Task details:
Please transcribe the data that follows exactly, from its first line through the line that contains "Proof. intros H.".

[Stored data entries]
_____

Example Decimal_str_examples :
  map Decimal_str
    [mkDecimal false "15" (Finite (-1)); mkDecimal true "1" (Finite (-7));
     mkDecimal false "123" (Finite 2); mkDecimal false "0" (Finite 0);
     mkDecimal false "1" (Finite (-6)); mkDecimal false "12345" (Finite (-2));
     mkDecimal false "100" (Finite 0); mkDecimal false "0" (Finite (-2));
     mkDecimal true "" Infinity; mkDecimal false "" QuietNaN] =
  ["1.5"; "-1E-7"; "1.23E+4"; "0"; "0.000001"; "123.45"; "100"; "0.00";
   "-Infinity"; "NaN"].
Proof. reflexivity. Qed.

(** *** Decimals render without loss *)

Lemma digit_is_no_mark (c : ascii) :
  is_digit c = true ->
  Ascii.eqb c "-" = false /\ Ascii.eqb c "E" = false /\ Ascii.eqb c "." = false.
Proof.
  destruct c as [[] [] [] [] [] [] [] []]; cbn; intros H;
    first [discriminate H | repeat split; reflexivity].
Qed.

Lemma str_partition_append (c : ascii) (a b : string) :
  str_partition c a = (a, None) ->
  str_partition c (a +:+ b) =
  (a +:+ fst (str_partition c b), snd (str_partition c b)).
Proof.
  induction a as [|x a IH]; intros Ha.
  - rewrite !append_empty_l. now destruct (str_partition c b).
  - rewrite append_cons. cbn in Ha |- *.
    destruct (Ascii.eqb x c); [discriminate |].
    destruct (str_partition c a) as [before after] eqn:Epa.
    injection Ha as -> ->. rewrite IH by reflexivity. cbn.
    now rewrite append_cons.
Qed.

Lemma str_partition_digits (c : ascii) (a : string) :
  is_digit c = false -> all_digits a = true -> str_partition c a = (a, None).
Proof.
  intros Hc. induction a as [|x a IH]; cbn; [reflexivity |].
  intros H. apply andb_true_iff in H as [Hx Ha].
  destruct (Ascii.eqb_spec x c) as [-> | _]; [congruence |].
  now rewrite IH.
Qed.

Lemma str_partition_other (c x : ascii) (s : string) :
  Ascii.eqb x c = false ->
  str_partition c (String x s) =
  (String x (fst (str_partition c s)), snd (str_partition c s)).
Proof. intros H. cbn. rewrite H. now destruct (str_partition c s). Qed.

Lemma str_partition_at (c : ascii) (b : string) :
  str_partition c (String c b) = ("", Some b).
Proof. cbn. now rewrite Ascii.eqb_refl. Qed.

(** The parts of a string built from a sign, digits, a fraction and an
    exponent are those it was built from. *)
Lemma decimal_parts_built (sign : bool) (ip fp : string) (ex : option string) :
  all_digits ip = true -> ip <> "" -> all_digits fp = true ->
  decimal_parts
    ((if sign then "-" else "") +:+ ip +:+
     (match fp with EmptyString => "" | _ => "." +:+ fp end) +:+
     (match ex with Some x => "E" +:+ x | None => "" end)) =
  (sign, ip, fp, ex).
Proof.
  intros Hip Hne Hfp.
  assert (Hunsigned :
    (let '(mantissa, exponent) :=
       str_partition "E"
         (ip +:+ (match fp with EmptyString => "" | _ => "." +:+ fp end) +:+
          (match ex with Some x => "E" +:+ x | None => "" end)) in
     let '(intpart, fracpart) := str_partition "." mantissa in
     (intpart, default "" fracpart, exponent)) = (ip, fp, ex)).
  { assert (HE :
      str_partition "E"
        (ip +:+ (match fp with EmptyString => "" | _ => "." +:+ fp end) +:+
         (match ex with Some x => "E" +:+ x | None => "" end)) =
      (ip +:+ (match fp with EmptyString => "" | _ => "." +:+ fp end), ex)).
    { rewrite (str_partition_append "E" ip) by (now apply str_partition_digits).
      assert (Hfrac :
        str_partition "E" (match fp with EmptyString => "" | _ => "." +:+ fp end) =
        (match fp with EmptyString => "" | _ => "." +:+ fp end, None)).
      { destruct fp as [|f fp]; [reflexivity |].
        change ("." +:+ String f fp) with (String "." (String f fp)).
        rewrite str_partition_other by reflexivity.
        now rewrite (str_partition_digits "E" (String f fp)). }
      rewrite (str_partition_append "E" _ _ Hfrac).
      assert (Hex :
        str_partition "E" (match ex with Some x => "E" +:+ x | None => "" end) =
        ("", ex)).
      { destruct ex as [x|]; [apply str_partition_at | reflexivity]. }
      rewrite Hex. cbn [fst snd]. now rewrite append_empty_r. }
    rewrite HE.
    rewrite (str_partition_append "." ip) by (now apply str_partition_digits).
    destruct fp as [|f fp].
    - cbn. now rewrite append_empty_r.
    - change ("." +:+ String f fp) with (String "." (String f fp)).
      rewrite str_partition_at. cbn. now rewrite append_empty_r. }
  unfold decimal_parts.
  destruct sign.
  - change ("-" +:+ ?x) with (String "-" x).
    rewrite append_cons, append_empty_l. cbv iota.
    change (Ascii.eqb "-" "-") with true. cbv iota.
    destruct (str_partition "E" _) as [mantissa exponent].
    destruct (str_partition "." mantissa) as [intpart fracpart].
    now injection Hunsigned as -> -> ->.
  - rewrite append_empty_l.
    destruct ip as [|c ip]; [congruence |].
    rewrite append_cons. cbv iota.
    cbn in Hip. apply andb_true_iff in Hip as [Hc _].
    destruct (digit_is_no_mark c Hc) as (-> & _ & _).
    rewrite <- append_cons.
    destruct (str_partition "E" _) as [mantissa exponent].
    destruct (str_partition "." mantissa) as [intpart fracpart].
    now injection Hunsigned as -> -> ->.
Qed.

Lemma all_digits_append (a b : string) :
  all_digits (a +:+ b) = all_digits a && all_digits b.
Proof.
  induction a as [|c a IH]; [reflexivity |].
  rewrite append_cons. cbn. now rewrite IH, andb_assoc.
Qed.

Lemma all_digits_substring (i k : nat) (s : string) :
  all_digits s = true -> all_digits (substring i k s) = true.
Proof.
  revert i k. induction s as [|c s IH]; intros i k H.
  - now destruct i, k.
  - cbn in H. apply andb_true_iff in H as [Hc Hs].
    destruct i as [|i]; [destruct k as [|k] |]; cbn; auto.
    now rewrite Hc, IH.
Qed.

Lemma all_digits_zeros (n : nat) : all_digits (PyStr.repeat "0" n) = true.
Proof. induction n as [|n IH]; [reflexivity | exact IH]. Qed.

Lemma zeros_length (n : nat) : String.length (PyStr.repeat "0" n) = n.
Proof. induction n as [|n IH]; cbn; [reflexivity | now f_equal]. Qed.

Lemma substring_whole (s : string) : substring 0 (String.length s) s = s.
Proof. induction s as [|c s IH]; cbn; [reflexivity | now f_equal]. Qed.

(** [s[:k] + s[k:] == s] *)
Lemma substring_split (k : nat) (s : string) :
  (k <= String.length s)%nat ->
  substring 0 k s +:+ substring k (String.length s - k) s = s.
Proof.
  revert k. induction s as [|c s IH]; intros k Hk.
  - now destruct k.
  - destruct k as [|k].
    + rewrite Nat.sub_0_r. change (substring 0 0 (String c s)) with "".
      rewrite append_empty_l. apply substring_whole.
    + cbn in Hk |- *. rewrite append_cons. f_equal. apply IH. lia.
Qed.

Lemma nonempty_length (s : string) : s <> "" <-> (0 < String.length s)%nat.
Proof. destruct s; cbn; split; intros; try congruence; lia. Qed.

Lemma lstrip_zeros_zeros (n : nat) (s : string) :
  lstrip_zeros (PyStr.repeat "0" n +:+ s) = lstrip_zeros s.
Proof.
  induction n as [|n IH]; [reflexivity |].
  cbn [PyStr.repeat]. rewrite append_cons. cbn. exact IH.
Qed.

Lemma strip_zeros_canonical (s : string) :
  canonical_digits s = true -> strip_zeros s = s.
Proof.
  destruct s as [|c rest]; [discriminate |].
  unfold canonical_digits, strip_zeros. intros H.
  apply andb_true_iff in H as [_ H]. cbn [lstrip_zeros].
  destruct (Ascii.eqb_spec c "0") as [-> | Hc]; [| reflexivity].
  cbn in H. destruct rest; [reflexivity | discriminate].
Qed.

Lemma strip_zeros_padded (n : nat) (s : string) :
  canonical_digits s = true ->
  strip_zeros ("0" +:+ PyStr.repeat "0" n +:+ s) = s.
Proof.
  intros H. rewrite <- (strip_zeros_canonical s H) at 2.
  unfold strip_zeros. change ("0" +:+ ?x) with (String "0" x).
  cbn [lstrip_zeros]. change (Ascii.eqb "0" "0") with true. cbv iota.
  now rewrite lstrip_zeros_zeros.
Qed.

Lemma canonical_all_digits (s : string) :
  canonical_digits s = true -> all_digits s = true /\ s <> "".
Proof.
  destruct s as [|c rest]; [discriminate |].
  unfold canonical_digits. intros H. apply andb_true_iff in H as [H _].
  split; [exact H | discriminate].
Qed.

Lemma format_plus_d_inj (n m : Z) :
  PyStr.format_plus_d n = PyStr.format_plus_d m -> n = m.
Proof.
  assert (Hneg : forall (p : positive) (s : string),
            pretty (Z.neg p) <> String "+" s).
  { intros p s. unfold pretty, pretty_Z.
    change ("-" +:+ ?x) with (String "-" x). discriminate. }
  unfold PyStr.format_plus_d.
  destruct (Z.leb_spec 0 n) as [Hn | Hn], (Z.leb_spec 0 m) as [Hm | Hm].
  - change ("+" +:+ ?x) with (String "+" x). intros [= H].
    now apply pretty_Z_inj.
  - change ("+" +:+ ?x) with (String "+" x). intros H.
    destruct m as [|p|p]; try lia. symmetry in H. now apply Hneg in H.
  - change ("+" +:+ ?x) with (String "+" x). intros H.
    destruct n as [|p|p]; try lia. now apply Hneg in H.
  - apply pretty_Z_inj.
Qed.

Lemma dotted_nonempty (fp : string) :
  fp <> "" -> match fp with EmptyString => "" | _ => "." +:+ fp end = "." +:+ fp.
Proof. destruct fp; [congruence | reflexivity]. Qed.
(** C7, amended: on open the hook starts an interval timer that calls
    [sendPing] every [heartbeatInterval]; on an open socket [sendPing]
    records its send time and sends one ping, and a pong only sets
    [latency] to the time since then.  There is no pong deadline:
    heartbeats without a pong, however many, send their pings and leave
    the connection state, the reconnect counter and the timers as they
    are, so no reconnection is started.  Of all that can happen to the
    hook, only a close reported by the socket and a call of
    [disconnect] or [reconnect] take it out of the connected state,
    and each of these does. *)
Theorem heartbeat_has_no_pong_deadline (config : WebSocketConfig)
    (h : Hook) (n seen : nat) (code : Z) (ev : Event) (clk : Clock) :
  (heartbeatTimeoutRef (handleOpen config h)
     = Some (nextTimer h + length (subscriptions config))%nat
   /\ In {| timer_id := (nextTimer h + length (subscriptions config))%nat;
            repeating := true; delay := heartbeatInterval config;
            callback := cb_sendPing |} (timers (handleOpen config h)))
  /\ (is_open h = true ->
      pingTimeRef (fst (sendPing h clk)) = clk 0%nat
      /\ sent_frames (fst (sendPing h clk)) = sent_frames h ++ [PingFrame]
      /\ sent_frames (fst (heartbeats n h clk))
         = sent_frames h ++ repeat PingFrame n)
  /\ state (fst (heartbeats n h clk)) = state h
  /\ timers (fst (heartbeats n h clk)) = timers h
  /\ reconnect_pending (fst (heartbeats n h clk)) = reconnect_pending h
  /\ state (fst (handleMessage
                   (Some {| p_method := Some "pong"; p_channel := None;
                            p_data := None |}) h clk))
     = {| isConnected := isConnected (state h);
          isConnecting := isConnecting (state h);
          lastMessage := lastMessage (state h);
          error := error (state h);
          reconnectCount := reconnectCount (state h);
          latency := clk 0%nat - pingTimeRef h |}
  /\ timers (fst (handleMessage
                    (Some {| p_method := Some "pong"; p_channel := None;
                             p_data := None |}) h clk)) = timers h
  /\ (isConnected (state h) = true ->
      isConnected (state (fst (step config ev h clk))) = false ->
      close_or_disconnect ev)
  /\ isConnected (state (socket_closed config seen code h)) = false
  /\ isConnected (state (disconnect h)) = false
  /\ isConnected (state (reconnect h)) = false.
Proof.
  destruct (WSFacts.heartbeats_keep n h clk) as (Hs & Ht & _ & _).
  split; [apply WSFacts.handleOpen_heartbeat|].
  split.
  { intros Hopen.
    destruct (WSFacts.sendPing_open h clk Hopen) as (Hp & Hsent & _).
    repeat split; [exact Hp | exact Hsent |].
    now apply WSFacts.heartbeats_sent. }
  split; [exact Hs|]. split; [exact Ht|]. split.
  { unfold reconnect_pending. now rewrite Ht. }
  split; [reflexivity|]. split; [reflexivity|].
  split; [apply WSFacts.connected_until_close|].
  split; [|split; reflexivity].
  unfold socket_closed.
  destruct (wsRef h); apply WSFacts.handleClose_disconnects.
Qed.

_____

Output of the exercise:
Example Decimal_str_examples :
  map Decimal_str
    [mkDecimal false "15" (Finite (-1)); mkDecimal true "1" (Finite (-7));
     mkDecimal false "123" (Finite 2); mkDecimal false "0" (Finite 0);
     mkDecimal false "1" (Finite (-6)); mkDecimal false "12345" (Finite (-2));
     mkDecimal false "100" (Finite 0); mkDecimal false "0" (Finite (-2));
     mkDecimal true "" Infinity; mkDecimal false "" QuietNaN] =
  ["1.5"; "-1E-7"; "1.23E+4"; "0"; "0.000001"; "123.45"; "100"; "0.00";
   "-Infinity"; "NaN"].
Proof. reflexivity. Qed.

(** *** Decimals render without loss *)

Lemma digit_is_no_mark (c : ascii) :
  is_digit c = true ->
  Ascii.eqb c "-" = false /\ Ascii.eqb c "E" = false /\ Ascii.eqb c "." = false.
Proof.
  destruct c as [[] [] [] [] [] [] [] []]; cbn; intros H;
    first [discriminate H | repeat split; reflexivity].
Qed.

Lemma str_partition_append (c : ascii) (a b : string) :
  str_partition c a = (a, None) ->
  str_partition c (a +:+ b) =
  (a +:+ fst (str_partition c b), snd (str_partition c b)).
Proof.
  induction a as [|x a IH]; intros Ha.
  - rewrite !append_empty_l. now destruct (str_partition c b).
  - rewrite append_cons. cbn in Ha |- *.
    destruct (Ascii.eqb x c); [discriminate |].
    destruct (str_partition c a) as [before after] eqn:Epa.
    injection Ha as -> ->. rewrite IH by reflexivity. cbn.
    now rewrite append_cons.
Qed.

Lemma str_partition_digits (c : ascii) (a : string) :
  is_digit c = false -> all_digits a = true -> str_partition c a = (a, None).
Proof.
  intros Hc. induction a as [|x a IH]; cbn; [reflexivity |].
  intros H. apply andb_true_iff in H as [Hx Ha].
  destruct (Ascii.eqb_spec x c) as [-> | _]; [congruence |].
  now rewrite IH.
Qed.

Lemma str_partition_other (c x : ascii) (s : string) :
  Ascii.eqb x c = false ->
  str_partition c (String x s) =
  (String x (fst (str_partition c s)), snd (str_partition c s)).
Proof. intros H. cbn. rewrite H. now destruct (str_partition c s). Qed.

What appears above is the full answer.